Tuberculosis is spread through the air. When people who have the disease cough, sneeze,
or spit, they expel infectious aerosol droplets 0.5 to 5 µm in diameter. A single sneeze
can release up to 40,000 droplets [Col’98]. Each one of these droplets may transmit the
disease, since the infectious dose of tuberculosis is very low and the inhalation of just a
single bacterium can cause a new infection [Nic’05] [Haa’00]. A person with active but
untreated tuberculosis can infect 10–15 other people per year [Kum’07][WHO’06]. Others at
risk include people in areas where TB is common, people who take immunosuppressant
drugs, and health care workers serving these high-risk clients [Gri’96]. [wiki]
3.1.2
MRSA Methicillin-resistant Staphylococcus Aureus
(MRSA) is a bacterium responsible for difficult-to-treat infections in humans, and a strain of
Staphylococcus aureus that is resistant to a large group of antibiotics. MRSA is
especially troublesome in hospital-associated (nosocomial) infections. In hospitals, patients
with open wounds, invasive devices, and weakened immune systems are at greater risk for
infection than the general public. A 2004 study showed that patients in the United States
with MRSA infection had, on average, three times the length of hospital stay (14.3 vs.

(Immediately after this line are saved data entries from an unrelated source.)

(** * SmartHomeSystem: the ATmega primary controller (atmega_sys_control.c)

    A shallow embedding of the state-synchronisation core of the firmware:
    the persisted settings in EEPROM, the packet codec ([packet_config],
    [var_config]), the button-driven editing functions ([tempr_config],
    [humid_config], [light_config], [btn_db_mod], [btn_db_val]) and the body
    of the main loop with its two serial exchanges.

    Conventions.
    - A [uint8_t] / [unsigned char] is a [Z] in [0,256); every place where C
      truncates to 8 bits is written out with [u8].
    - The EEPROM is a finite map from addresses to bytes; a cell that was
      never written reads as the erased value 0xFF.
    - The hardware is an oracle carried in the state: the outcome of each
      timed wait for a received byte (per peer) and of each timed wait for
      the transmit register, plus the log of bytes written to the transmit
      register while each peer was selected.
    - The LCD text ([str_0], [str_1], [strout]) is not modelled: the panel
      functions and [data_corruption] are embedded up to the point where
      they build that text, and the only display event kept is the call of
      [data_corruption], logged with its address.  The text can be longer
      than the 24 bytes of its buffer; what such a write hits depends on how
      the globals are laid out and is outside this model. *)

From stdpp Require Import gmap list.
From coqutil Require Import Datatypes.RecordSetters.
Import TriangleBracketNotations.
Local Open Scope Z_scope.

4.5 days), incurred three times the total cost ($48,824 vs $14,141), and experienced five
times the risk of in-hospital death (11.2% vs 2.3%) than patients without this infection
[Nos’05]. [wiki]
3.1.2.1
Airborne Transmission of MRSA
Scientific studies showing evidence of MRSA airborne transmission:
In [Bos’06] UK microbiology researchers wanted to know if filtering the air in a hospital
would lead to a decrease in MRSA found on horizontal surfaces. Ward rooms housing
“…heavy MRSA dispensers…” were supplied with portable HEPA filtration units. 95% of
settle plates placed in a variety of locations in the wards showed MRSA contamination.
When HEPA filtration was introduced, measurable MRSA decreased between 73%-95%.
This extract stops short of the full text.